OLZ-treated patients were stratified into subgroups according to coadministration of various AEDs, that is, lamotrigine (LTG; 110 patients/153 samples), VPA (92/166), LTG + VPA (7/12), carbamazepine (CBZ) (8/8), oxcarbazepine (2/3), gabapentin (3/4), levetiracetam (2/3), and topiramate (2/2). A control group treated with OLZ without AEDs was also included (205/247). Dose-adjusted serum concentrations (C:D ratios) of OLZ and its major metabolites (N-desmethyl, N-oxide, and 10-N-glucuronide) were compared between AED subgroups and controls, using linear mixed model analyses with age, gender, and cigarette smoking as covariates.

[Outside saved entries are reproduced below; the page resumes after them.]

Definition setExecutionError (e : ErrorCode) t : RtState HS :=
  let t := set_rExit (rExitCode t) (Some e) t in
  let i := match e with InstanceExit => rInst t | _ => restoreGasRefundSnapshot (rInst t) end in
  let i := match e with GasLimitExceeded => setGas 0 i | _ => i end in
  set_rInst i t.

(** [triggerInstanceExceptionOnJIT] *)
Definition trigger {A} (e : ErrorCode) : RM HS A := fun t => Throw e (setExecutionError e t).

(** [EVMInstance::exit]: it records the exit and returns. *)
Definition exitInstance (ExitCode : Z) : RM HS unit :=
  modify (fun t => setExecutionError InstanceExit (set_rExit ExitCode (rErr t) t)).

Definition setInstReturnData (d : list Z) : RM HS unit := onInst (set_InstReturnData d).

(** An operation of the instance with the gas fields of the messages. *)
Definition viewInst t : InstState := mkIS (rInst t) (fun r => gas (rMsgs t r)).
Definition putInst (s : InstState) t : RtState HS :=
  set_rMsgs (fun r => set_gas (mgas s r) (rMsgs t r)) (set_rInst (inst s) t).

Definition lift {A} (m : IM A) : RM HS A := fun t =>
  match m (viewInst t) with
  | Ret a s => Ret a (putInst s t)
  | Exit s => Exit (putInst s t)
  | Throw e s => Throw e (setExecutionError e (putInst s t))
  | Undef => Undef
  end.

Definition getCurrentMessage : RM HS evmc_message :=
  m <- getInst CurrentMessage ;;
  match m with
  | None => undef                          (* ZEN_ASSERT *)
  | Some p => gets (fun t => rMsgs t p)
  end.

Definition instStaticMode `{Evmc} : RM HS bool :=
  m <- getInst CurrentMessage ;;
  match m with
  | None => ret false
  | Some p => gets (fun t => negb (Z.land (flags (rMsgs t p)) EVMC_STATIC =? 0))
  end.

(** [n] bytes at [getMemoryBase() + off], read and written. *)
Definition base_read (off n : Z) : RM HS (list Z) :=
  i <- getInst (fun i => i) ;;
  let buf := default [] (MemoryBuf i) in
  if n =? 0 then ret []
  else if MemoryBase i && (0 <=? off) && (0 <=? n) && (off + n <=? Z.of_nat (length buf)) then
    ret (take (Z.to_nat n) (drop (Z.to_nat off) buf))
  else undef.

Definition base_write (off : Z) (bs : list Z) : RM HS unit :=
  i <- getInst (fun i => i) ;;
  let buf := default [] (MemoryBuf i) in
  if (length bs =? 0)%nat then ret tt
  else if MemoryBase i && (0 <=? off) && (off + Z.of_nat (length bs) <=? Z.of_nat (length buf)) then
    onInst (set_InstMemory true (MemorySize i) (Some (write_at (Z.to_nat off) bs buf)))
  else undef.

(** [n] bytes at offset [off] of a constant buffer. *)
Definition const_read (buf : list Z) (off n : Z) : RM HS (list Z) :=
  if n =? 0 then ret []
  else if (0 <=? off) && (0 <=? n) && (off + n <=? Z.of_nat (length buf)) then
    ret (take (Z.to_nat n) (drop (Z.to_nat off) buf))
  else undef.

(** ** Host *)

Definition askHost {A} (f : HS -> A) : RM HS A := gets (fun t => f (rHost t)).
Definition doHost {A} (f : HS -> A * HS) : RM HS A := fun t =>
  let '(a, h) := f (rHost t) in Ret a (set_rHost h t).
End State.

(** * Helpers without effects *)

Section Pure.
Context {I : Intx} {I5 : Intx512}.

Definition evmGetMul (Multiplicand Multiplier : Z) : Z := umul Multiplicand Multiplier.

Definition evmGetDiv (Dividend Divisor : Z) : Z :=
  if Divisor =? 0 then 0 else udiv Dividend Divisor.

Definition evmGetSDiv (Dividend Divisor : Z) : Z :=
  if Divisor =? 0 then 0
  else
    let isDividendNegative := negb (ushr Dividend 255 =? 0) in
    let isDivisorNegative := negb (ushr Divisor 255 =? 0) in
    let absDividend := if isDividendNegative then uadd (unot Dividend) 1 else Dividend in
    let absDivisor := if isDivisorNegative then uadd (unot Divisor) 1 else Divisor in
    let absResult := udiv absDividend absDivisor in
    let isResultNegative := xorb isDividendNegative isDivisorNegative in
    if isResultNegative then uadd (unot absResult) 1 else absResult.

Definition evmGetMod (Dividend Divisor : Z) : Z :=
  if Divisor =? 0 then 0 else umod Dividend Divisor.

Definition evmGetSMod (Dividend Divisor : Z) : Z :=
  if Divisor =? 0 then 0 else (sdivrem Dividend Divisor).2.

Definition evmGetAddMod (Augend Addend Modulus : Z) : Z :=
  if Modulus =? 0 then 0 else addmod Augend Addend Modulus.

(** The remainder is converted back to 256 bits. *)
Definition evmGetMulMod (Multiplicand Multiplier Modulus : Z) : Z :=
  if Modulus =? 0 then 0
  else wrap 256 (umod512 (umul512 Multiplicand Multiplier) Modulus).

(** [result[0] = clzResult] *)
Definition evmGetClz (Value : Z) : Z := of_words (u64 (uclz Value)) 0 0 0.

(** The first 20 and the 32 bytes of a little-endian word, reversed. *)
Definition loadAddressFromLE (AddressLE : list Z) : list Z := reverse (take 20 AddressLE).
Definition loadBytes32FromLE (BytesLE : list Z) : list Z := reverse (take 32 BytesLE).

Definition calculateWordCopyGas (Size : Z) : Z :=
  if Size =? 0 then 0
  else let Words := u64 (numWords Size) in u64 (Words * WORD_COPY_COST).

(** The 20 bytes of an address at the end of a zeroed 32-byte buffer. *)
Definition PaddedAddress (a : list Z) : list Z := replicate 12 0 ++ a.
End Pure.

(** * Queries *)

Section Queries.
Context {HS : Type} {I : Intx} {H : EvmcHost HS} {V : Evmc}.

(** [Rev >= EVMC_BERLIN && Host->access_account(Addr) == EVMC_ACCESS_COLD],
    and the same for a storage slot. *)
Definition isColdAccount (Addr : list Z) : RM HS bool :=
  Rev_ <- getInst Rev ;;
  if rev_ge Rev_ EVMC_BERLIN then a <- doHost (access_account Addr) ;; ret (is_cold a)
  else ret false.

Definition isColdStorage (Addr Key : list Z) : RM HS bool :=
  Rev_ <- getInst Rev ;;
  if rev_ge Rev_ EVMC_BERLIN then a <- doHost (access_storage Addr Key) ;; ret (is_cold a)
  else ret false.

Definition charge (k : Z) : RM HS unit := lift (Instance_.chargeGas k).

Definition chargeColdAccount (Addr : list Z) : RM HS unit :=
  cold <- isColdAccount Addr ;;
  if cold then charge ADDITIONAL_COLD_ACCOUNT_ACCESS_COST else ret tt.

Definition triggerStaticModeViolation {A} : RM HS A :=
  onInst (setGas 0) ;;; trigger EVMStaticModeViolation.

Definition evmGetExp (Base Exponent : Z) : RM HS Z :=
  let ExponentByteSize := count_significant_bytes Exponent in
  Rev_ <- getInst Rev ;;
  let GasPerByte :=
    if rev_lt Rev_ EVMC_SPURIOUS_DRAGON then EXP_BYTE_GAS_PRE_SPURIOUS_DRAGON
    else EXP_BYTE_GAS in
  charge (u64 (ExponentByteSize * GasPerByte)) ;;;
  ret (uexp Base Exponent).

Definition evmGetAddress : RM HS (list Z) :=
  Msg_ <- getCurrentMessage ;; ret (PaddedAddress (recipient Msg_)).

Definition evmGetBalance (Address : list Z) : RM HS Z :=
  let Addr := loadAddressFromLE Address in
  chargeColdAccount Addr ;;;
  b <- askHost (get_balance Addr) ;;
  ret (be_load b).

(** The cached transaction context, fetched on first use. *)
Definition cachedTxContext : RM HS evmc_tx_context :=
  c <- gets rCache ;;
  (if TxContextCached c then ret tt
   else x <- askHost get_tx_context ;; onCache (set_TxContext x)) ;;;
  gets (fun t => TxContext (rCache t)).

Definition evmGetOrigin : RM HS (list Z) :=
  x <- cachedTxContext ;; ret (PaddedAddress (tx_origin x)).

Definition evmGetCaller : RM HS (list Z) :=
  Msg_ <- getCurrentMessage ;; ret (PaddedAddress (sender Msg_)).

Definition evmGetCallValue : RM HS (list Z) :=
  Msg_ <- getCurrentMessage ;; ret (value Msg_).

Definition evmGetCallDataLoad (Offset : Z) : RM HS (list Z) :=
  m <- getInst CurrentMessage ;;
  match m with
  | None => undef                          (* ZEN_ASSERT *)
  | Some p =>
      input <- gets (fun t => input_data (rMsgs t p)) ;;
      c <- gets (fun t => CalldataLoads (rCache t)) ;;
      match c !! (p, Offset) with
      | Some r => ret r
      | None =>
          let input_size := Z.of_nat (length input) in
          Result <- (if Offset <? input_size then
                       bs <- const_read input Offset (Z.min 32 (input_size - Offset)) ;;
                       ret (bs ++ drop (length bs) zero32)
                     else ret zero32) ;;
          onCache (set_CalldataLoads (<[(p, Offset) := Result]> c)) ;;;
          ret Result
      end
  end.

Definition evmGetGasPrice : RM HS Z := x <- askHost get_tx_context ;; ret (be_load (tx_gas_price x)).

Definition evmGetExtCodeSize (Address : list Z) : RM HS Z :=
  let Addr := loadAddressFromLE Address in
  chargeColdAccount Addr ;;;
  askHost (get_code_size Addr).

Definition evmGetExtCodeHash (Address : list Z) : RM HS Z :=
  let Addr := loadAddressFromLE Address in
  chargeColdAccount Addr ;;;
  Hash <- askHost (get_code_hash Addr) ;;
  ret (be_load Hash).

Significantly lower OLZ C:D ratios were found in patients comedicated with VPA (−32%, P < 0.001), VPA + LTG (−31%, P < 0.01), and CBZ (−50%, P < 0.001), compared with controls. The 10-N-glucuronide concentration was significantly lower in patients comedicated with VPA (−26%, P < 0.001), whereas CBZ significantly lowered N-desmethyl (−42%, P = 0.001) and N-oxide (−52%, P < 0.001) metabolite concentrations. C:D ratios of OLZ and metabolites were not significantly affected by comedication with LTG or any of the other AEDs. All covariates were significant determinants of OLZ C:D ratio, that is, age 60 years or above +35% (P < 0.001), female gender +11% (P < 0.01) and smoking −32% (P < 0.001).
Concurrent use of VPA significantly decreases serum concentrations of OLZ to an extent comparable with smoking. The mechanism behind the interaction could not be derived from the results of this study.